At lines numbered 3 and 4, both elements effecttype and mediatype are required in order to provide the application parsing the document with enough information to correctly identify the effect, or to map it to a reasonable substitute. (The mediatype element also allows inherited effects to be propagated to the correct type of track or clip.)

The gaussian blur effect has two parameters: channel and radius. Both parameters use parameterid and name. The element parameterid is language independent, while name can be localized.

At line numbered 5, the channel parameter is a pop-up list with seven choices. At line numbered 6, the valuelist element encodes the names and ordinal value of each of these choices. The encoding for the actual selection from the list occurs at line numbered 7, where value is set to 1. Alternatively, you can use the name of the pop-up list choice for the value element (<value>Alpha+RGB</value>).

Keyframes

At line numbered 8 in Listing 3-19 the radius parameter is encoded with a static value of 2. Suppose, however, that you want to use keyframes to modify the effect over time. (A keyframe is a combination of a time value and optional curve or interpolation information.)

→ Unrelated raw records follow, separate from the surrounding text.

(** The trigger check and the user task answer and do not turn the clock back. *)
Definition calm (userTask : M W unit) (opts : TriggerOptions W) : Prop :=
  (∀ w, ∃ o w', TriggerCb opts w = (o, w') ∧ now w <= now w' ∧
     match o with Ok _ | Err _ => True | _ => False end) ∧
  (∀ w, ∃ o w', userTask w = (o, w') ∧ now w <= now w' ∧
     match o with Ok _ | Err _ => True | _ => False end).

Lemma calm_well_behaved userTask opts :
  calm userTask opts → well_behaved (userTaskWithTriggerChecks userTask (with_defaults opts)).
Proof.
  intros [Hcb Hu] w. unfold userTaskWithTriggerChecks, attempt, with_defaults; simpl.
  destruct (Hcb w) as (o & w1 & -> & Hle & Ho). destruct o as [[]|e|s|]; try done; unfold_m.
  - destruct (Hu w1) as (o & w2 & -> & Hle' & Ho'). destruct o as [[]|e|s|]; try done; unfold_m.
    + do 2 eexists. split; [done|lia].
    + do 2 eexists. split; [done|lia].
  - by do 2 eexists.
  - by do 2 eexists.
Qed.

(** When the trigger holds at once, the task is run exactly then, but an
    error of the task itself is not returned: the caller sees
    [ErrOperationNotPerformed] with the text of a failed trigger check. *)
Theorem PerformTask_hides_task_error `{!ClockLaws W} userTask opts w w1 w2 e :
  BlockForTrigger opts = true → calm userTask opts →
  0 < TriggerCheckTimeout opts → 0 < TriggerCheckInterval opts →
  TriggerCb opts w = (Ok true, w1) → userTask w1 = (Err e, w2) → e ≠ DeadlineExceeded →
  (∀ r, e ≠ ErrTimedOut r) →
  PerformTask userTask (Some opts) w =
    (Err (ErrOperationNotPerformed "Task"
       ("PerformTask:Trigger checks could not be performed: " +:+ Error e)), w2).
Proof.
  intros Hb Hcalm Ht Hi Hcb Hu Hne Hnt.
  unfold PerformTask. rewrite Hb. unfold perform_sync, attempt.
  assert (DoRetryWithTimeout (userTaskWithTriggerChecks userTask (with_defaults opts))
    (TriggerCheckTimeout (with_defaults opts)) (TriggerCheckInterval (with_defaults opts)) w
    = (Err e, w2)) as ->.
  { apply DoRetryWithTimeout_of_ends.
    - by apply calm_well_behaved.
    - simpl. rewrite decide_False by lia. lia.
    - eapply (ends_stop _ _ _ _ [] w); [constructor| | |done].
      + simpl. rewrite decide_False by lia. lia.
      + unfold userTaskWithTriggerChecks, attempt; simpl. by rewrite Hcb, Hu. }
  destruct e; try done. by destruct (Hnt Reason).
Qed.

Lemma retries_ext {A} (t t' : M W (task_result A)) d i es w w1 :
  (∀ w, t w = t' w) → retries t d i es w w1 → retries t' d i es w w1.
Proof. intros He. induction 1; econstructor; eauto. by rewrite <- He. Qed.

(** When the trigger check never answers true, [PerformTask] gives up once
    the timeout (or the default of five minutes) has passed, with the error
    that says so, and the user task has no influence: the world is the same
    for every task. *)
Theorem PerformTask_never_triggered `{!ClockLaws W} opts w :
  BlockForTrigger opts = true → 0 <= TriggerCheckInterval opts →
  (∀ w, ∃ w', TriggerCb opts w = (Ok false, w') ∧ now w <= now w') →
  ∃ w1, now w + TriggerCheckTimeout (with_defaults opts) <= now w1 ∧
    ∀ userTask, PerformTask userTask (Some opts) w =
      (Err (ErrOperationNotPerformed "Task" "PerformTask: Trigger checks did not pass"), w1).
Proof.
  intros Hb Hi Hcb. set (opts' := with_defaults opts).
  set (t := λ u, userTaskWithTriggerChecks u opts').
  assert (0 < TriggerCheckInterval opts') as Hi'.
  { simpl. unfold defaultTriggerCheckInterval, Second. case_decide; lia. }
  assert (∀ u w, ∃ w', TriggerCb opts w = (Ok false, w') ∧ now w <= now w' ∧ t u w =
    (Ok (Retry (Errorf "PerformTask: trigger check has not been met yet")), w')) as Hretry.
  { intros u w0. destruct (Hcb w0) as (w' & Hf & Hle). exists w'. split; [done|]. split; [done|].
    unfold t, userTaskWithTriggerChecks, attempt; simpl. by rewrite Hf. }
  assert (∀ u, well_behaved (t u)) as Hwb.
  { intros u w0. destruct (Hretry u w0) as (w' & _ & Hle & ->). by do 2 eexists. }
  assert (∀ u u' w, t u w = t u' w) as Hext.
  { intros u u' w0. destruct (Hretry u w0) as (w' & Hf & _ & ->).
    destruct (Hretry u' w0) as (w'' & Hf' & _ & ->). congruence. }
  destruct (retry_ends_total (t (mret tt)) (TriggerCheckTimeout opts') _ w (Hwb _) Hi')
    as (o & w' & He).
  inversion He as [es w1 out w2 Hr Hlt Ht|es w1 err w2 Hr Hlt Ht Hne|es w1 w2 Hr Hlt Ht
    |es w1 Hr Hle]; subst;
    try (destruct (Hretry (mret tt) w1) as (w1' & _ & _ & Ht'); rewrite Ht in Ht'; done).
  exists w'. split; [done|]. intros u.
  unfold PerformTask. rewrite Hb. unfold perform_sync, attempt. fold opts'.
  fold (t u). by rewrite (DoRetryWithTimeout_of_ends _ _ _ _ _ _ (Hwb u) Hi'
    (ends_timeout _ _ _ _ _ _ (retries_ext _ _ _ _ _ _ _ (Hext _ u) Hr) Hle)).
Qed.
End perform_task.
End TriggerApi.

(** ** A world with nothing but a clock, for concrete runs *)

Module ClockWorld.

#[export] Instance clock_Z : Clock Z := { now := λ w, w; sleep := λ d w, w + Z.max 0 d }.

#[export] Instance clock_Z_laws : ClockLaws Z.
Proof. constructor. intros d w. simpl. lia. Qed.

#[export] Instance background_Z : TriggerApi.BackgroundScheduler Z :=
  { TriggerApi.schedule := λ m w, m w }.

(** A task that starts to succeed at 20 seconds. *)
Definition ready_at_20s : M Z (task_result Z) := λ w,
  if decide (20 * Second <= w) then (Ok (Done 7), w) else (Ok (Retry (Errorf "not yet")), w).

Lemma ready_at_20s_ok : well_behaved ready_at_20s.
Proof. intros w. unfold ready_at_20s.
  case_decide; do 2 eexists; (split; [reflexivity|apply Z.le_refl]). Qed.

Lemma DoRetryWithTimeout_spec_witness :
  DoRetryWithTimeout ready_at_20s Minute (10 * Second) 0 = (Ok 7, 20 * Second) ∧
  retry_ends ready_at_20s (now (0 : Z) + Minute) (10 * Second) 0 (Ok 7) (20 * Second).
Proof.
  split; [vm_compute; reflexivity|].
  apply (DoRetryWithTimeout_spec ready_at_20s Minute (10 * Second) 0 (Ok 7) (20 * Second)).
  - apply ready_at_20s_ok.
  - vm_compute. reflexivity.
  - vm_compute. reflexivity.
Defined.

Lemma ready_at_20s_from : done_from (20 * Second) 0 ready_at_20s.
Proof.
  intros w. unfold ready_at_20s. case_decide as Hd; do 2 eexists; (split; [reflexivity|]); simpl;
    (split; [lia|]); [by left; eexists|right; split; [by eexists|lia]].
Qed.

Lemma DoRetryWithTimeout_eventually_witness :
  ∃ out w', DoRetryWithTimeout ready_at_20s (30 * Second) (10 * Second) 0 = (Ok out, w').
Proof.
  apply (DoRetryWithTimeout_eventually ready_at_20s (30 * Second) (10 * Second) (20 * Second) 0 0 0).
  - apply ready_at_20s_from.
  - intros d w. simpl. lia.
  - vm_compute. reflexivity.
  - vm_compute. reflexivity.
  - vm_compute. discriminate.
Defined.

Lemma DoRetryWithTimeout_terminates_witness :
  ∃ o w' n, DoRetryWithTimeout (counting ready_at_20s) (15 * Second) (10 * Second) (0, 0%nat) = (o, (w', n)) ∧
    DoRetryWithTimeout ready_at_20s (15 * Second) (10 * Second) 0 = (o, w') ∧
    match o with Ok _ | Err _ => True | _ => False end ∧
    Z.of_nat n <= Z.max 0 ((15 * Second - 1) / (10 * Second) + 1).
Proof.
  apply (DoRetryWithTimeout_terminates ready_at_20s (15 * Second) (10 * Second) 0).
  - apply ready_at_20s_ok.
  - vm_compute. reflexivity.
Defined.

(** Trigger options whose check passes from a given instant on. *)
Definition trigger_from (instant : Z) : TriggerApi.TriggerOptions Z :=
  {| TriggerApi.TriggerCb := λ w, (Ok (bool_decide (instant <= w)), w);
     TriggerApi.TriggerCheckInterval := 5 * Second;
     TriggerApi.TriggerCheckTimeout := Minute;
     TriggerApi.BlockForTrigger := true |}.

Definition never_triggers : TriggerApi.TriggerOptions Z :=
  {| TriggerApi.TriggerCb := λ w, (Ok false, w);
     TriggerApi.TriggerCheckInterval := 0;
     TriggerApi.TriggerCheckTimeout := 0;
     TriggerApi.BlockForTrigger := true |}.

Definition task_ok : M Z unit := mret tt.
Definition task_fails : M Z unit := throw (Errorf "reboot failed").

Lemma trigger_calm instant u :
  u = task_ok ∨ u = task_fails → TriggerApi.calm u (trigger_from instant).
Proof.
  intros Hu. split; intros w; simpl; [|destruct Hu as [->| ->]];
    do 2 eexists; (split; [reflexivity|split; [apply Z.le_refl|done]]).
Qed.

Lemma PerformTask_success_witness :
  TriggerApi.task_ran task_ok (TriggerApi.TriggerCb (trigger_from (10 * Second))) (Ok tt) (10 * Second).
Proof.
  apply (TriggerApi.PerformTask_success task_ok (trigger_from (10 * Second)) 0 (10 * Second)).
  - reflexivity.
  - vm_compute. reflexivity.
Defined.

Lemma PerformTask_hides_task_error_witness :
  TriggerApi.PerformTask task_fails (Some (trigger_from 0)) 0 =
    (Err (ErrOperationNotPerformed "Task"
       ("PerformTask:Trigger checks could not be performed: " +:+ "reboot failed")), 0).
Proof.
  apply (TriggerApi.PerformTask_hides_task_error task_fails (trigger_from 0) 0 0 0
    (Errorf "reboot failed")); try (vm_compute; reflexivity); try done.
  apply trigger_calm. by right.
Defined.

Lemma PerformTask_never_triggered_witness :
  ∃ w1, now (0 : Z) + TriggerApi.TriggerCheckTimeout (TriggerApi.with_defaults never_triggers) <= now w1 ∧
    ∀ userTask, TriggerApi.PerformTask userTask (Some never_triggers) (0 : Z) =
      (Err (ErrOperationNotPerformed "Task" "PerformTask: Trigger checks did not pass"), w1).
Proof.
  apply (TriggerApi.PerformTask_never_triggered never_triggers 0).
  - reflexivity.
  - simpl. lia.
  - intros w. exists w. split; [reflexivity|simpl; lia].
Defined.
End ClockWorld.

Listing 3-20 shows the radius parameter encoded with three keyframe elements, which replace the value element at line numbered 7 in Listing 3-19 To "smooth out" the behavior of the effect, you can add Bezier handles for the last two keyframe elements.

Listing 3-20  Radius parameter with keyframes and Bezier handles

    <parameter>
        <parameterid>radius</parameterid>
        <name>Radius</name>
        <interpolation>// 1
            <name>FCPCurve</name>
        </interpolation>
        <keyframe>// 2
            <when>35</when>
            <value>5</value>
        </keyframe>
        <keyframe>// 3
            <when>50</when>
            <value>17</value>
            <inscale>0</inscale>
            <inbez>
                <horiz>9.5</horiz>
                <vert>3.14159</vert>
            </inbez>
            <outscale>0</outscale>
            <outbez>
                <horiz>9.5</horiz>
                <vert>0</vert>
            </outbez>
        </keyframe>
        <keyframe>// 4
            <when>88</when>
            <value>4</value>
            <inscale>0</inscale>
            <inbez>
                <horiz>9.5</horiz>
                <vert>-3.14159</vert>
            </inbez>
        </keyframe>
    </parameter>

At line numbered 1, the interpolation element identifies the interpolation method for the keyframes. Since this clip is for use in Final Cut Pro, the interpolation method is FCPCurve. See “Keyframe Interpolation” for details of the Final Cut Pro interpolation method.

At line numbered 2, the encoding for the first keyframe sets when at 35 and value at 5.

At line numbered 3, the second keyframe includes information for a Bezier handle that is specific to the FCPCurve format. It consists of an offset (inbez and outbez) and a magnitude (inscale and outscale).

At line numbered 4, note that the last keyframe has a one-sided Bezier handle.

You can also set the range of an effect. By default, an effect uses the in and out values from its parent clip. The effect modifies the media within this range. You can alter this by encoding specific start and end points for filter or transitionitem.